§ **Problem**: Where a line in the material below has the string "utils", please report it.

§ **Data to use**:
========================================================================

(** * eslint-plugin-tailwind-modifier-groups: parser, grouper, sorter, fixer

    A shallow embedding of the TypeScript sources
      - utils/class-parser.ts   (parseClass, parseClasses, extractModifier)
      - utils/class-grouper.ts  (groupClassesByModifier, hasSplitModifiers, ...)
      - utils/class-sorter.ts   (getModifierPriority, compareModifiers, ...)
      - utils/fix-generator.ts  (generateFunctionCallFix, verifyFixNonDestructive)
      - utils/ast-traverser.ts  (extractArgumentInfo)
      - rules/group-tailwind-modifiers.ts (handleStandardFunctionCall)
      - constants/index.ts      (ModifierPriority, KNOWN_VARIANT_ORDER, patterns)

    JavaScript strings are sequences of UTF-16 code units; they are modelled as
    lists of [N].  JavaScript numbers that the code computes with (indices,
    comparison results) are modelled as [Z].  A [Map] is an association list in
    insertion order, a [Set] a duplicate-free list in insertion order. *)

From Stdlib Require Import List ZArith NArith Bool Lia String Ascii Permutation Sorted.
Import ListNotations.
Local Open Scope Z_scope.

(** ** JavaScript strings *)

Module JsString.

Definition jsstring := list N.

(** [js "hover:"] is the JavaScript string with these (ASCII) characters. *)
Definition js (s : string) : jsstring :=
  List.map N_of_ascii (list_ascii_of_string s).

Definition str_eqb (a b : jsstring) : bool :=
  if list_eq_dec N.eq_dec a b then true else false.

(** Equality of [string | null] values ([===]). *)
Definition opt_eqb (a b : option jsstring) : bool :=
  match a, b with
  | None, None => true
  | Some x, Some y => str_eqb x y
  | _, _ => false
  end.

Definition colon : N := 58.
Definition space : N := 32.
Definition dquote : N := 34.
Definition squote : N := 39.
Definition backslash : N := 92.

(** Truthiness of a string: non-empty. *)
Definition truthy (s : jsstring) : bool :=
  match s with [] => false | _ => true end.

(** [s.length] *)
Definition strLength (s : jsstring) : Z := Z.of_nat (List.length s).

(** [s.slice(start, end)], with negative positions counted from the end. *)
Definition relIndex (len i : Z) : Z :=
  if i <? 0 then Z.max (len + i) 0 else Z.min i len.

Definition slice (s : jsstring) (start end_ : Z) : jsstring :=
  let len := strLength s in
  let from := relIndex len start in
  let to := relIndex len end_ in
  firstn (Z.to_nat (to - from)) (skipn (Z.to_nat from) s).

(** [s.slice(start)] *)
Definition sliceFrom (s : jsstring) (start : Z) : jsstring :=
  slice s start (strLength s).

(** [s.lastIndexOf(c)] for a one-character needle: the greatest position of
    [c], or -1. *)
Fixpoint lastIndexOfFrom (c : N) (s : jsstring) (pos : Z) (found : Z) : Z :=
  match s with
  | [] => found
  | x :: s' => lastIndexOfFrom c s' (pos + 1) (if N.eqb x c then pos else found)
  end.

Definition lastIndexOf (s : jsstring) (c : N) : Z := lastIndexOfFrom c s 0 (-1).

(** [s.includes(c)] for a one-character needle. *)
Definition includes (s : jsstring) (c : N) : bool := existsb (N.eqb c) s.

(** [s.split(c)] for a one-character separator: the fields between the
    occurrences of [c]; the empty string gives one empty field. *)
Fixpoint splitOnFrom (c : N) (cur : jsstring) (s : jsstring) : list jsstring :=
  match s with
  | [] => [cur]
  | x :: s' => if N.eqb x c then cur :: splitOnFrom c [] s'
               else splitOnFrom c (cur ++ [x]) s'
  end.

Definition split (s : jsstring) (c : N) : list jsstring := splitOnFrom c [] s.

(** [parts.join(sep)] *)
Fixpoint join (sep : jsstring) (parts : list jsstring) : jsstring :=
  match parts with
  | [] => []
  | [p] => p
  | p :: rest => p ++ sep ++ join sep rest
  end.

========================================================================

§ **Output for this exercise**:
      - utils/class-parser.ts   (parseClass, parseClasses, extractModifier)
      - utils/class-grouper.ts  (groupClassesByModifier, hasSplitModifiers, ...)
      - utils/class-sorter.ts   (getModifierPriority, compareModifiers, ...)
      - utils/fix-generator.ts  (generateFunctionCallFix, verifyFixNonDestructive)
      - utils/ast-traverser.ts  (extractArgumentInfo)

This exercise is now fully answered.